(* ===== verification/WebAuthn.v ===== *)
(** * WebAuthn ceremonies: src/src/auth/passport/webauthn/

    - the challenge store (challenge.rs);
    - client data and what a ceremony expects of it (client_data.rs);
    - stored keys and the counter-only verifier (assertion_legacy.rs);
    - registration under the none policy (attestation.rs);
    - assertions (assertion.rs), one by one and as a history of the stored
      counter.

    JSON, CBOR, COSE and ECDSA are libraries: [WebAuthnLibs], with the shapes
    of the values the code takes apart.  IANA numbers are those of the COSE
    registries.  Instants are integers; a method behind a lock is one step. *)

From stdpp Require Import pretty.
From S2P Require Import Prelude Codec AuthData.

(** ** The challenge store *)

Inductive ChallengePurpose := Register | Authenticate.
#[export] Instance ChallengePurpose_eq_dec : EqDecision ChallengePurpose.
Proof. solve_decision. Defined.

Inductive WebAuthnChallengeError := ChallengeNotFound | ChallengeExpired | PurposeMismatch | UserMismatch.
#[export] Instance WebAuthnChallengeError_eq_dec : EqDecision WebAuthnChallengeError.
Proof. solve_decision. Defined.

Definition challenge_error_display (e : WebAuthnChallengeError) : string :=
  match e with
  | ChallengeNotFound => "challenge invalid or already used"
  | ChallengeExpired => "challenge expired"
  | PurposeMismatch => "challenge purpose mismatch"
  | UserMismatch => "challenge user binding mismatch"
  end.

Record Entry := { issued_at : Z; purpose : ChallengePurpose; bound_user : option string }.

Record WebAuthnChallengeStore := { entries : gmap string Entry; ttl : Z; cap : nat }.

Definition challenge_store_with_limits (ttl : Z) (cap : nat) : WebAuthnChallengeStore := {|
  entries := ∅; ttl := ttl; cap := cap |}.
Definition WebAuthnChallengeStore_new : WebAuthnChallengeStore :=
  challenge_store_with_limits (180 * nanos_per_sec) (10 * 1000).
Definition with_entries (s : WebAuthnChallengeStore) (m : gmap string Entry) : WebAuthnChallengeStore := {|
  entries := m; ttl := ttl s; cap := cap s |}.

Definition challenge_prune (s : WebAuthnChallengeStore) (now : Z) : WebAuthnChallengeStore :=
  with_entries s (filter (λ e, now - issued_at e.2 ≤ ttl s)%Z (entries s)).

(** The oldest entries, as many as it takes to make room for one. *)
Definition evict_oldest (s : WebAuthnChallengeStore) : WebAuthnChallengeStore :=
  if cap s <=? size (entries s) then
    let v := sort_by_key (λ e : string * Entry, issued_at e.2) (map_to_list (entries s)) in
    let drop_n := length v - (cap s - 1) in
    with_entries s (foldl (λ m k, delete k m) (entries s) (take drop_n v).*1)
  else s.

Definition base64url_encode (bytes : list Z) : string :=
  String.string_of_list_ascii (Ascii.ascii_of_N ∘ Z.to_N <$> Base64Url.encode bytes).

(** [raw] is what the generator draws; the challenge is its digest. *)
Definition challenge_issue (sha256 : list Z → list Z) (s : WebAuthnChallengeStore) (raw : list Z)
    (purpose : ChallengePurpose) (user_id : option string) (now : Z) : string * WebAuthnChallengeStore :=
  let s := challenge_prune s now in
  let encoded := base64url_encode (sha256 raw) in
  let s := evict_oldest s in
  (encoded, with_entries s (<[encoded := {| issued_at := now; purpose := purpose; bound_user := user_id |}]> (entries s))).
Lemma ascii_number_nonneg l n : ascii_number l = Some n → (0 ≤ n)%Z.
Proof.
  unfold ascii_number. assert (Hgen : ∀ acc, (∀ a, acc = Some a → 0 ≤ a)%Z → ∀ n,
    foldl (λ acc c, n ← acc; let d := Ascii.N_of_ascii c in
      if ((48 <=? d) && (d <=? 57))%N then Some (n * 10 + (Z.of_N d - 48))%Z else None) acc l = Some n → (0 ≤ n)%Z).
  { induction l as [|c l IH]; intros acc Hacc m; [by apply Hacc|]. cbn [foldl]. apply IH. intros a.
    destruct acc as [b|]; [|done]. cbn. specialize (Hacc b eq_refl).
    destruct (N.leb_spec 48 (Ascii.N_of_ascii c)); [|done]. destruct (N.leb_spec (Ascii.N_of_ascii c) 57); [|done]. cbn. intros [= <-]. lia. }
  apply Hgen. intros a [= <-]. lia.
Qed.

Lemma parse_octet_range s n : parse_octet s = Some n → (0 ≤ n < 256)%Z.
Proof.
  unfold parse_octet. destruct s as [|c s]; [done|]. destruct (_ && _); [done|]. destruct (3 <? _); [done|].
  intros (m & Hm & Hn)%bind_Some. apply ascii_number_nonneg in Hm. destruct (Z.ltb_spec m 256); [|done]. injection Hn as <-. lia.
Qed.
Lemma parse_ipv4_range s n : parse_ipv4 s = Some n → (0 ≤ n < 2 ^ 32)%Z.
Proof.
  unfold parse_ipv4. destruct (split_at dot s) as [|a [|b [|c [|d []]]]]; try done.
  intros (na & Ha%parse_octet_range & (nb & Hb%parse_octet_range & (nc & Hc%parse_octet_range & (nd & Hd%parse_octet_range & [= <-])%bind_Some)%bind_Some)%bind_Some)%bind_Some.
  lia.
Qed.
Lemma parse_u32_range s n : parse_u32 s = Some n → (0 ≤ n < 2 ^ 32)%Z.
Proof.
  unfold parse_u32. destruct (match s with [] => [] | _ => _ end); [done|]. intros (m & Hm & Hn)%bind_Some.
  apply ascii_number_nonneg in Hm. destruct (Z.ltb_spec m (2 ^ 32)); [|done]. injection Hn as <-. lia.
Qed.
--------------------
# [Try it]
Exactly as written, copy the lines from the one containing "Lemma ascii_number_nonneg l" to the end of the entries, both ends included.

# [Answer below]
Lemma ascii_number_nonneg l n : ascii_number l = Some n → (0 ≤ n)%Z.
Proof.
  unfold ascii_number. assert (Hgen : ∀ acc, (∀ a, acc = Some a → 0 ≤ a)%Z → ∀ n,
    foldl (λ acc c, n ← acc; let d := Ascii.N_of_ascii c in
      if ((48 <=? d) && (d <=? 57))%N then Some (n * 10 + (Z.of_N d - 48))%Z else None) acc l = Some n → (0 ≤ n)%Z).
  { induction l as [|c l IH]; intros acc Hacc m; [by apply Hacc|]. cbn [foldl]. apply IH. intros a.
    destruct acc as [b|]; [|done]. cbn. specialize (Hacc b eq_refl).
    destruct (N.leb_spec 48 (Ascii.N_of_ascii c)); [|done]. destruct (N.leb_spec (Ascii.N_of_ascii c) 57); [|done]. cbn. intros [= <-]. lia. }
  apply Hgen. intros a [= <-]. lia.
Qed.

Lemma parse_octet_range s n : parse_octet s = Some n → (0 ≤ n < 256)%Z.
Proof.
  unfold parse_octet. destruct s as [|c s]; [done|]. destruct (_ && _); [done|]. destruct (3 <? _); [done|].
  intros (m & Hm & Hn)%bind_Some. apply ascii_number_nonneg in Hm. destruct (Z.ltb_spec m 256); [|done]. injection Hn as <-. lia.
Qed.
Lemma parse_ipv4_range s n : parse_ipv4 s = Some n → (0 ≤ n < 2 ^ 32)%Z.
Proof.
  unfold parse_ipv4. destruct (split_at dot s) as [|a [|b [|c [|d []]]]]; try done.
  intros (na & Ha%parse_octet_range & (nb & Hb%parse_octet_range & (nc & Hc%parse_octet_range & (nd & Hd%parse_octet_range & [= <-])%bind_Some)%bind_Some)%bind_Some)%bind_Some.
  lia.
Qed.
Lemma parse_u32_range s n : parse_u32 s = Some n → (0 ≤ n < 2 ^ 32)%Z.
Proof.
  unfold parse_u32. destruct (match s with [] => [] | _ => _ end); [done|]. intros (m & Hm & Hn)%bind_Some.
  apply ascii_number_nonneg in Hm. destruct (Z.ltb_spec m (2 ^ 32)); [|done]. injection Hn as <-. lia.
Qed.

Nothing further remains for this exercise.